Saved entries

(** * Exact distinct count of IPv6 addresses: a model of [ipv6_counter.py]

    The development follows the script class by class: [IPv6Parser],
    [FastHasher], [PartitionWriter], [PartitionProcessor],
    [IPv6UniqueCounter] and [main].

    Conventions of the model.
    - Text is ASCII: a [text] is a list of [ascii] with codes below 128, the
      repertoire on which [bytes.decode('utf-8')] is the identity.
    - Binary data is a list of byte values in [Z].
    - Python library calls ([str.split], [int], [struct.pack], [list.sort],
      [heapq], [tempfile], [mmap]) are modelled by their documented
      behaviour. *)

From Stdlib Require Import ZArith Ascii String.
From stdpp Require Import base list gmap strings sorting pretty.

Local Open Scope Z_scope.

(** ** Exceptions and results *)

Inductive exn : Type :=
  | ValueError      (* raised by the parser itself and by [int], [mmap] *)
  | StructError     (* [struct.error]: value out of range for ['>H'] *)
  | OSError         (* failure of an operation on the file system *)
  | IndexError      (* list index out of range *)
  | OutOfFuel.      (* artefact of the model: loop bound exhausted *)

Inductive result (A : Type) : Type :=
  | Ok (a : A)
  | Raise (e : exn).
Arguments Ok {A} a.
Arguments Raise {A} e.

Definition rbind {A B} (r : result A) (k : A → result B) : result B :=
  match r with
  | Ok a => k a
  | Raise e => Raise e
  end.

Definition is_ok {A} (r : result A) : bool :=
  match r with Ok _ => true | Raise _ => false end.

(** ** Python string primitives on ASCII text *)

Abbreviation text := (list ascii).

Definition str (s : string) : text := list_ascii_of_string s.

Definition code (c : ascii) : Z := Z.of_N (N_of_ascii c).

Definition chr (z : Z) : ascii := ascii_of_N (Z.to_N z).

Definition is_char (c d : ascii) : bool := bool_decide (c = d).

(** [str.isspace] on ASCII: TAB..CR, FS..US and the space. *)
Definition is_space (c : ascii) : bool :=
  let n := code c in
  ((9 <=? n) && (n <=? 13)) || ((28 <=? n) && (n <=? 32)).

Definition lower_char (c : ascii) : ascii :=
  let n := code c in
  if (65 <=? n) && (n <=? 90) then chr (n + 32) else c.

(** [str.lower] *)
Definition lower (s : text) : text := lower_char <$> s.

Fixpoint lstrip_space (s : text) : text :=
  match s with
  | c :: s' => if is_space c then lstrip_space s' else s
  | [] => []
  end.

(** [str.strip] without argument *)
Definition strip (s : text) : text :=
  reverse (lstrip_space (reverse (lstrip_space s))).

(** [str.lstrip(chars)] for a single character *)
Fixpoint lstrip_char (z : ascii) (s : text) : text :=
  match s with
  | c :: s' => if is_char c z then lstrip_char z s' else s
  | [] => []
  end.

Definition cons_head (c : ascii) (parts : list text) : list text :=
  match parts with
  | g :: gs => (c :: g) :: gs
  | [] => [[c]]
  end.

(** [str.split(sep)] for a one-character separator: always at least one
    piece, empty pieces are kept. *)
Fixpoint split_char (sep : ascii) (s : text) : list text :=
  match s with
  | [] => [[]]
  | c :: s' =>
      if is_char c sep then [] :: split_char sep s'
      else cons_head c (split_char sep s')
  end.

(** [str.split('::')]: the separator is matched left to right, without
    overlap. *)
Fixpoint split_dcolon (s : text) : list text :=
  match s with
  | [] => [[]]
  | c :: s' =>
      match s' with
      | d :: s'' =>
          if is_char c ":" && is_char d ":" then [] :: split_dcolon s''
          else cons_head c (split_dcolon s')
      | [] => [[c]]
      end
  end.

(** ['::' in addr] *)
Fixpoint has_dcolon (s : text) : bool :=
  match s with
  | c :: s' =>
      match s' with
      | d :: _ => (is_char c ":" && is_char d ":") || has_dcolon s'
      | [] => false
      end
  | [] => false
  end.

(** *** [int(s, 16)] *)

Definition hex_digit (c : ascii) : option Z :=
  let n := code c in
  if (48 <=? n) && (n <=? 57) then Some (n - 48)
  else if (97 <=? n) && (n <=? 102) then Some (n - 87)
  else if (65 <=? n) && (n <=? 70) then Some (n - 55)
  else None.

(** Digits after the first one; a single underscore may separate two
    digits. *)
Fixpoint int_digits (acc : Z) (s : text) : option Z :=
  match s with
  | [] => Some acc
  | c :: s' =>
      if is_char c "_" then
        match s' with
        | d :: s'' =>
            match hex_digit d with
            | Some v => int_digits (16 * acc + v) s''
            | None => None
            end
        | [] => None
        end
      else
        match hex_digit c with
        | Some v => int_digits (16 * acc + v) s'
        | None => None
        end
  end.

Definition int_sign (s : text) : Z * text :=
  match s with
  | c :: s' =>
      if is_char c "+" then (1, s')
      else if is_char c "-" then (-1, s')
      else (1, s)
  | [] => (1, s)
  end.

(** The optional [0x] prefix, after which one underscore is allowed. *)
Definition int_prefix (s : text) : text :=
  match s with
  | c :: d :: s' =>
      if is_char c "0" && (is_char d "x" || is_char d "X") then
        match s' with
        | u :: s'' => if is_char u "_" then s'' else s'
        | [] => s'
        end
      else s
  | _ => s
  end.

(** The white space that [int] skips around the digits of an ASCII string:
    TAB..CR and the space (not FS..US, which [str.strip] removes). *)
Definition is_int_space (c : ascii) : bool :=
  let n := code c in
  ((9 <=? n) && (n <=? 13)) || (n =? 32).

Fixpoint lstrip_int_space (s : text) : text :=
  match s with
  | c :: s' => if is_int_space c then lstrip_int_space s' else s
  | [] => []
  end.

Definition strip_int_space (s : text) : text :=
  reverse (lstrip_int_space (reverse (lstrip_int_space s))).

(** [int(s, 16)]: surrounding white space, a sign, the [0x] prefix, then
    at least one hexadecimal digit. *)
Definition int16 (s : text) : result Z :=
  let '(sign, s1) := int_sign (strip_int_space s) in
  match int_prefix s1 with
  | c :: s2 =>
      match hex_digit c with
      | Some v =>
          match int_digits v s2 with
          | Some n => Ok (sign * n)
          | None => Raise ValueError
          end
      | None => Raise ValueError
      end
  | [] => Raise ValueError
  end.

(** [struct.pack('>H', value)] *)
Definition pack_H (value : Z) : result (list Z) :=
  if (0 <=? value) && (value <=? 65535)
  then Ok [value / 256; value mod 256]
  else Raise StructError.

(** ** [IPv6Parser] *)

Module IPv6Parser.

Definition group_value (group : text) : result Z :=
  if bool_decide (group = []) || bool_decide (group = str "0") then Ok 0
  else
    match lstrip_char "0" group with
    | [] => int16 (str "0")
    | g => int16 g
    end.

HOW TO COMPLETE THIS TASK:
Begin at the top of the records above and quote each line exactly, ending with the line that contains "result A) : bool".

TASK RESULT:
(** * Exact distinct count of IPv6 addresses: a model of [ipv6_counter.py]

    The development follows the script class by class: [IPv6Parser],
    [FastHasher], [PartitionWriter], [PartitionProcessor],
    [IPv6UniqueCounter] and [main].

    Conventions of the model.
    - Text is ASCII: a [text] is a list of [ascii] with codes below 128, the
      repertoire on which [bytes.decode('utf-8')] is the identity.
    - Binary data is a list of byte values in [Z].
    - Python library calls ([str.split], [int], [struct.pack], [list.sort],
      [heapq], [tempfile], [mmap]) are modelled by their documented
      behaviour. *)

From Stdlib Require Import ZArith Ascii String.
From stdpp Require Import base list gmap strings sorting pretty.

Local Open Scope Z_scope.

(** ** Exceptions and results *)

Inductive exn : Type :=
  | ValueError      (* raised by the parser itself and by [int], [mmap] *)
  | StructError     (* [struct.error]: value out of range for ['>H'] *)
  | OSError         (* failure of an operation on the file system *)
  | IndexError      (* list index out of range *)
  | OutOfFuel.      (* artefact of the model: loop bound exhausted *)

Inductive result (A : Type) : Type :=
  | Ok (a : A)
  | Raise (e : exn).
Arguments Ok {A} a.
Arguments Raise {A} e.

Definition rbind {A B} (r : result A) (k : A → result B) : result B :=
  match r with
  | Ok a => k a
  | Raise e => Raise e
  end.

Definition is_ok {A} (r : result A) : bool :=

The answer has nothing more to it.